## Problem description
Of the entries below, return exactly those lines that fall between the one containing "h2 :: rest =>" and the one containing "surrogate, at most U+10FFFF. *)", the two end lines included.

## Saved entries
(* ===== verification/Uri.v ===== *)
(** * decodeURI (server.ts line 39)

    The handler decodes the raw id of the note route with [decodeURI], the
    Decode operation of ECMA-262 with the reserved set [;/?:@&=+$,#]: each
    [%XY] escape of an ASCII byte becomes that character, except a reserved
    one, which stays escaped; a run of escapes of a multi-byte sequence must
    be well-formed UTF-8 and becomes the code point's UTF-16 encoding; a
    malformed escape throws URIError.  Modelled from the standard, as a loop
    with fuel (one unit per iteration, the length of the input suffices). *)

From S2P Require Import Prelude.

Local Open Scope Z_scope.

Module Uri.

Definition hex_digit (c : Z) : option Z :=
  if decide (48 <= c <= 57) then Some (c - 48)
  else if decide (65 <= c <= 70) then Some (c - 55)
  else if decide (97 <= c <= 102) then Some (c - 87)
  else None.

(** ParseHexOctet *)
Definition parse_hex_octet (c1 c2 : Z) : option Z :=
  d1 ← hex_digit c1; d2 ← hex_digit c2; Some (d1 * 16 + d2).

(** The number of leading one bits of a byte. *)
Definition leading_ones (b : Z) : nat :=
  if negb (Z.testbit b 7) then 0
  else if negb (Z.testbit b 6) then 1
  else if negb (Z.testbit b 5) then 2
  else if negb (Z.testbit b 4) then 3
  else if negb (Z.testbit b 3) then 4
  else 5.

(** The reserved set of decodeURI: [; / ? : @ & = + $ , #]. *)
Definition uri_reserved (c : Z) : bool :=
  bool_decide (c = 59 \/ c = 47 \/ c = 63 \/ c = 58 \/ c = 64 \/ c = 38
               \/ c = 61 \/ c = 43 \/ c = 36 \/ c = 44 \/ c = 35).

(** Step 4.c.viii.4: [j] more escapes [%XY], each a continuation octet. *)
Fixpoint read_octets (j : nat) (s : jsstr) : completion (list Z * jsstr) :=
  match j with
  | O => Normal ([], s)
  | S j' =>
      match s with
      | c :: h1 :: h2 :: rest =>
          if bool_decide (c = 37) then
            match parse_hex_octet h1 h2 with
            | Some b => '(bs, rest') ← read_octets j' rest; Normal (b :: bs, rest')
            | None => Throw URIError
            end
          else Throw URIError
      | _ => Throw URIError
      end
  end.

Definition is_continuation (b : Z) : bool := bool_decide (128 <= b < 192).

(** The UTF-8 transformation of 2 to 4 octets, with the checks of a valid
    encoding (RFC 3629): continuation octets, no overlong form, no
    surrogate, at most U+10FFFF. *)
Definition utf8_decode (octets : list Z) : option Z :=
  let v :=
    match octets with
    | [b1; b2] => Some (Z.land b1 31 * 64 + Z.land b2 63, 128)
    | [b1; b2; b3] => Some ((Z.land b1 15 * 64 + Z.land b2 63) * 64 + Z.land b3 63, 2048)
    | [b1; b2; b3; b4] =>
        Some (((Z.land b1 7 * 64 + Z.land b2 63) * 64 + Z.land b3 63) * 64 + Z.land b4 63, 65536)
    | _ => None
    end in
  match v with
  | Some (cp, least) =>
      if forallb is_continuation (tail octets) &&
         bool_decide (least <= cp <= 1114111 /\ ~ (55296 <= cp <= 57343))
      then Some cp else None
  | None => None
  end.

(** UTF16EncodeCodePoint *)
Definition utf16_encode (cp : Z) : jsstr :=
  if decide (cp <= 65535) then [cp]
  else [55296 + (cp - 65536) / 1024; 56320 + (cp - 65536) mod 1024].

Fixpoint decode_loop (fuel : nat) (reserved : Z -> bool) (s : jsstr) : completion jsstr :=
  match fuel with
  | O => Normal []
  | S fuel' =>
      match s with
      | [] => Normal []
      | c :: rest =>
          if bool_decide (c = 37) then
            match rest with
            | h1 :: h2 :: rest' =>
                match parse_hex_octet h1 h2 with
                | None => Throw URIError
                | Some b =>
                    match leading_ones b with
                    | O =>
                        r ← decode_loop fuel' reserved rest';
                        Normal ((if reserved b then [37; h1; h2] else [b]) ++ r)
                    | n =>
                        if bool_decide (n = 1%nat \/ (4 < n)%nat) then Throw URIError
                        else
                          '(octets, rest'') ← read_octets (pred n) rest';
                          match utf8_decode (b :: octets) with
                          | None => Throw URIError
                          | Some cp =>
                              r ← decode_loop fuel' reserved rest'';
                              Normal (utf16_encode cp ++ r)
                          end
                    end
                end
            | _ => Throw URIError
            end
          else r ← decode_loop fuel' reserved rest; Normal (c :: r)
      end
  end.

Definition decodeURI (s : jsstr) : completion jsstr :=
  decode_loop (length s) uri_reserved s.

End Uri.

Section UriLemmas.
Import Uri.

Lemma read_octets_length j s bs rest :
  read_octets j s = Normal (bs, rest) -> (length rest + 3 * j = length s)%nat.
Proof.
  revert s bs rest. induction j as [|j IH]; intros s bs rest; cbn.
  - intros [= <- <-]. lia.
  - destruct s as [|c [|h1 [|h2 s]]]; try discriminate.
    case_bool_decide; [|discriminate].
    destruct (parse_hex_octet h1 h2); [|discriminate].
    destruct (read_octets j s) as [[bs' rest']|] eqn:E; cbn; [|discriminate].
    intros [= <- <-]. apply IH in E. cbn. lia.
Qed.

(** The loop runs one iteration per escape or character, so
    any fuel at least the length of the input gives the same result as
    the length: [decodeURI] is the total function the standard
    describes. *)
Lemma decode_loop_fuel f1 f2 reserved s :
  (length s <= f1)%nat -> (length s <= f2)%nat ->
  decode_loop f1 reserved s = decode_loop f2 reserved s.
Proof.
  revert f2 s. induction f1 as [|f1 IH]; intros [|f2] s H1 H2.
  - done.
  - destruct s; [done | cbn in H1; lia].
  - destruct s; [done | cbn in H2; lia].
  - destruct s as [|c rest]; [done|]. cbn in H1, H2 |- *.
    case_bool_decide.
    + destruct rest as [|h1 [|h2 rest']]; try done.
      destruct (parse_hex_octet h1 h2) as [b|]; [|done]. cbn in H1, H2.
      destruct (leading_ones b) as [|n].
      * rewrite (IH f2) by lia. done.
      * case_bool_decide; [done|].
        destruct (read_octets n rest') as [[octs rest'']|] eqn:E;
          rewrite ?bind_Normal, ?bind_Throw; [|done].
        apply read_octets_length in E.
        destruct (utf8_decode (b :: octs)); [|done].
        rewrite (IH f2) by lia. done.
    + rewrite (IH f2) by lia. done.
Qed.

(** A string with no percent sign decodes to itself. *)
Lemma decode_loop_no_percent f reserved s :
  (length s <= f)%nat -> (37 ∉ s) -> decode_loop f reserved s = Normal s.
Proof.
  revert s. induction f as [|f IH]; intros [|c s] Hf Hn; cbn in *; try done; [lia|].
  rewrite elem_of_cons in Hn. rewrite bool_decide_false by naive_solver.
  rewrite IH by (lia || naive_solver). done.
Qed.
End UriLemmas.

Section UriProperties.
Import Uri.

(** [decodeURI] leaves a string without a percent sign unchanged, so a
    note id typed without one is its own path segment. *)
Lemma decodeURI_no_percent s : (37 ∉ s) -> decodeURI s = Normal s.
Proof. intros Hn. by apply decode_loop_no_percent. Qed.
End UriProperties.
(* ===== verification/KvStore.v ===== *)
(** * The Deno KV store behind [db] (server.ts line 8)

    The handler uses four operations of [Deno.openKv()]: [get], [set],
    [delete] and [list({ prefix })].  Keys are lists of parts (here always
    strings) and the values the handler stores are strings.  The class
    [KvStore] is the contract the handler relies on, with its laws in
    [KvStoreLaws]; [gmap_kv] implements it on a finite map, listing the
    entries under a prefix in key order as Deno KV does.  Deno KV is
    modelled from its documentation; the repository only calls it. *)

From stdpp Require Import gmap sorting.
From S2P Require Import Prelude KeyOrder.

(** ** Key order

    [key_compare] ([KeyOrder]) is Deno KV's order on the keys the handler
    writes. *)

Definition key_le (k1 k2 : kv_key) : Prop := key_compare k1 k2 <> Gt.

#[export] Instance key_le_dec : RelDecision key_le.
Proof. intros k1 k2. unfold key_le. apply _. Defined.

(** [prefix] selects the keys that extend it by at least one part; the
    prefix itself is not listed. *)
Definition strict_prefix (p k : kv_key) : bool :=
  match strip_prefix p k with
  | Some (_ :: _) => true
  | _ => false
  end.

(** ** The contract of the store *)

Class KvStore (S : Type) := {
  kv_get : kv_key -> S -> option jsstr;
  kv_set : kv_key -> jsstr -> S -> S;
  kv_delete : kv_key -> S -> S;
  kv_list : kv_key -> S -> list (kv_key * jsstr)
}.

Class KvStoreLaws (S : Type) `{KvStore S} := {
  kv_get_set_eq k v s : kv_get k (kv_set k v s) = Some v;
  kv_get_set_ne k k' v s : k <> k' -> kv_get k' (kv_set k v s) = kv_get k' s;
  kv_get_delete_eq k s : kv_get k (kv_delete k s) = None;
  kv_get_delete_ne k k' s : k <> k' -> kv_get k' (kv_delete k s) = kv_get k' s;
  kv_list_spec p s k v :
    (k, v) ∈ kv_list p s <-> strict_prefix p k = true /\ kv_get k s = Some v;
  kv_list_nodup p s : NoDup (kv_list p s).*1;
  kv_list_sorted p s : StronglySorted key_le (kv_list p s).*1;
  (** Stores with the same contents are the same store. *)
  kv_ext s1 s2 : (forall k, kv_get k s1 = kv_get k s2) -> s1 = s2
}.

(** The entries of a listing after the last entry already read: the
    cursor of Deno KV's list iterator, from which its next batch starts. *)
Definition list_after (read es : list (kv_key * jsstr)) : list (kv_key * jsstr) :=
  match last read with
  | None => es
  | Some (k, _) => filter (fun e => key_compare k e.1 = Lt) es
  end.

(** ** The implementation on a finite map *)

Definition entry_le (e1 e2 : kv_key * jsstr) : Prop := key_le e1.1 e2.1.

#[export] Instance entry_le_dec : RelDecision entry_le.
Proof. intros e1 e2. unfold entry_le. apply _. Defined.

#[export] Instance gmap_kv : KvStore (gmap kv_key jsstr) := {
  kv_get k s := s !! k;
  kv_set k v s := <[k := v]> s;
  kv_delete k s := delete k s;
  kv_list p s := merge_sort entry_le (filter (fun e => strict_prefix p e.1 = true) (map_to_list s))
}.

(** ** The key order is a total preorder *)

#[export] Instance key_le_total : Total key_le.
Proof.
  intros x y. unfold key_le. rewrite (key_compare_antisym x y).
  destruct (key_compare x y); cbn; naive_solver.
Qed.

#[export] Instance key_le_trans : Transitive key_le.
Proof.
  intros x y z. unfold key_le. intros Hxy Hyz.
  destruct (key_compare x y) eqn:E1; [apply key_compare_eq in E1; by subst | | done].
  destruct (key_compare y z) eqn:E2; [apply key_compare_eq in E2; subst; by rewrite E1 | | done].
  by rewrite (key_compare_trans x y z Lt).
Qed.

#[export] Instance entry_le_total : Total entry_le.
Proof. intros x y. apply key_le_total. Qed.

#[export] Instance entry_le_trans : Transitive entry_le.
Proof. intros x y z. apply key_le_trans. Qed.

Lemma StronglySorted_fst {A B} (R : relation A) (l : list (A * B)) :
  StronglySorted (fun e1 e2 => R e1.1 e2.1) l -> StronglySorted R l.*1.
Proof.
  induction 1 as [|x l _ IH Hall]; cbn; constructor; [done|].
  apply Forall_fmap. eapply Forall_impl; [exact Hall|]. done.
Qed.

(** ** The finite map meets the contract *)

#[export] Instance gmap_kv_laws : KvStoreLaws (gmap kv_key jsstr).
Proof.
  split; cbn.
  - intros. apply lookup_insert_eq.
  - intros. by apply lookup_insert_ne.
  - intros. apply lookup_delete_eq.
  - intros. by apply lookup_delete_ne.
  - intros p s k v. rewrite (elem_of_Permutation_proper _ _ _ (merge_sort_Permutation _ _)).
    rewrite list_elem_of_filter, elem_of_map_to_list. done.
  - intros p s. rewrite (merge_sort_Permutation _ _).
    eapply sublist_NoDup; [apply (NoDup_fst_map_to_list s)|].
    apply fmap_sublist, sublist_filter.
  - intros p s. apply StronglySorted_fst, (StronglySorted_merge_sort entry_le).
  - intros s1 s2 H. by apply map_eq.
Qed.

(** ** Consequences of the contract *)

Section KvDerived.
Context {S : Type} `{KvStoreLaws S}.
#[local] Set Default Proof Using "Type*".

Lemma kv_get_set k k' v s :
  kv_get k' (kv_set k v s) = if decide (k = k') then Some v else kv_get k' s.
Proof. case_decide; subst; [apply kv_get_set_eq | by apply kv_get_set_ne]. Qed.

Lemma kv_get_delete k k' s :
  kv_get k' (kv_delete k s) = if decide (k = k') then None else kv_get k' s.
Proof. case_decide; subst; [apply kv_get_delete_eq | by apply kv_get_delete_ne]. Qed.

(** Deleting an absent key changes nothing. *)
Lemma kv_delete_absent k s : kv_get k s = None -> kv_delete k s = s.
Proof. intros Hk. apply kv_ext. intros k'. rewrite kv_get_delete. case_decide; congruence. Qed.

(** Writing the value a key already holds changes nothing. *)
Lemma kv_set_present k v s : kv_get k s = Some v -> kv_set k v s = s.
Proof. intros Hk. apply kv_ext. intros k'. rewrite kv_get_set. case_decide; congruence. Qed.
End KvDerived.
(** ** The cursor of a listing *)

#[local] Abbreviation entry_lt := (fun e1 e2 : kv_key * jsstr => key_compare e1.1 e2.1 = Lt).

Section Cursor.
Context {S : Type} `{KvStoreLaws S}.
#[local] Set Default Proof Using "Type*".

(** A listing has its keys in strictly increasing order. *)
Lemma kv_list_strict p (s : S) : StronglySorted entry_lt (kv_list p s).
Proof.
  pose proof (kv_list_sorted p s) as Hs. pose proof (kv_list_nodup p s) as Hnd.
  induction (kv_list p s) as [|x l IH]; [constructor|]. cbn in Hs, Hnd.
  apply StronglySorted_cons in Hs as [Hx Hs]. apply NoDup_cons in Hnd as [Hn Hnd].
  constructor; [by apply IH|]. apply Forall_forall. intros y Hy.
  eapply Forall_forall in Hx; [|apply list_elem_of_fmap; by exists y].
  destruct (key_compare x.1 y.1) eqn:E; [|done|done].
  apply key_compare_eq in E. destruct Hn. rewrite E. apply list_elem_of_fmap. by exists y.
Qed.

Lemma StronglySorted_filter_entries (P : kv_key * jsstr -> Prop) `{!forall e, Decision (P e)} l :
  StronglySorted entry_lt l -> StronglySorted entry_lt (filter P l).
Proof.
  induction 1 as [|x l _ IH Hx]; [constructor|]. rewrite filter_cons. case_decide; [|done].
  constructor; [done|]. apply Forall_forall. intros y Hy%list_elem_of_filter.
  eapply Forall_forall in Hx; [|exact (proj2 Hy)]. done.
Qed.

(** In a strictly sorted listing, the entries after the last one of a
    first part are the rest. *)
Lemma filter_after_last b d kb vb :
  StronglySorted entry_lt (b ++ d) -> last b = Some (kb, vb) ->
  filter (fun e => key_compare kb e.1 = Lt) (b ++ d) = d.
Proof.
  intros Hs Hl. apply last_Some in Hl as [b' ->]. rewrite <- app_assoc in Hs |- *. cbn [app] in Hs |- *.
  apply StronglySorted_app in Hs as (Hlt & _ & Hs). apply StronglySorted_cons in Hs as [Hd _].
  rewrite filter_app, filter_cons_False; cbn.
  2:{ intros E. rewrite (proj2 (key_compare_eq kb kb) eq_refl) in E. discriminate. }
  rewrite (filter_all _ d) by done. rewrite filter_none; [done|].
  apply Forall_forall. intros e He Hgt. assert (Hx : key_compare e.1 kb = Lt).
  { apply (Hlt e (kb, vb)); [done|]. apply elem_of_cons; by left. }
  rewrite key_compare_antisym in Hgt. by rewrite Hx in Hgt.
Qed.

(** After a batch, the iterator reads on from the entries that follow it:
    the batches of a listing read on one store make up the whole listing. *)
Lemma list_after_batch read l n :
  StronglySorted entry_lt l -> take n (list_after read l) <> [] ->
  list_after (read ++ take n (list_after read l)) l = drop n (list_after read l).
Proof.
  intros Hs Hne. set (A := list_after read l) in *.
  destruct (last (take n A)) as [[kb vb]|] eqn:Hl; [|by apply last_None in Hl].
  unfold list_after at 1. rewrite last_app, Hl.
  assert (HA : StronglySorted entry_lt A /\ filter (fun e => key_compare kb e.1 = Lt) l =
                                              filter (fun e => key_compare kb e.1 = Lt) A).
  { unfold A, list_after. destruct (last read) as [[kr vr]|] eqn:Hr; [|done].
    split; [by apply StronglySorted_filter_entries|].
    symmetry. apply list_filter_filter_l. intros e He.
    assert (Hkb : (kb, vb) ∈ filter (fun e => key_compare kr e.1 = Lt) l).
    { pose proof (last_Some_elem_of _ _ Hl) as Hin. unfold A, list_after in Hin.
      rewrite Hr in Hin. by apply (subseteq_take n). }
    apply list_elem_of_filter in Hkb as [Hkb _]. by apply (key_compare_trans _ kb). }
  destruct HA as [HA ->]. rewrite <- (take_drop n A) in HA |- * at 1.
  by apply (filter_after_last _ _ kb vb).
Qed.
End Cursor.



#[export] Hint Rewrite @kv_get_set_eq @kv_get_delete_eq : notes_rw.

## Answer for the task
      | c :: h1 :: h2 :: rest =>
          if bool_decide (c = 37) then
            match parse_hex_octet h1 h2 with
            | Some b => '(bs, rest') ← read_octets j' rest; Normal (b :: bs, rest')
            | None => Throw URIError
            end
          else Throw URIError
      | _ => Throw URIError
      end
  end.

Definition is_continuation (b : Z) : bool := bool_decide (128 <= b < 192).

(** The UTF-8 transformation of 2 to 4 octets, with the checks of a valid
    encoding (RFC 3629): continuation octets, no overlong form, no
    surrogate, at most U+10FFFF. *)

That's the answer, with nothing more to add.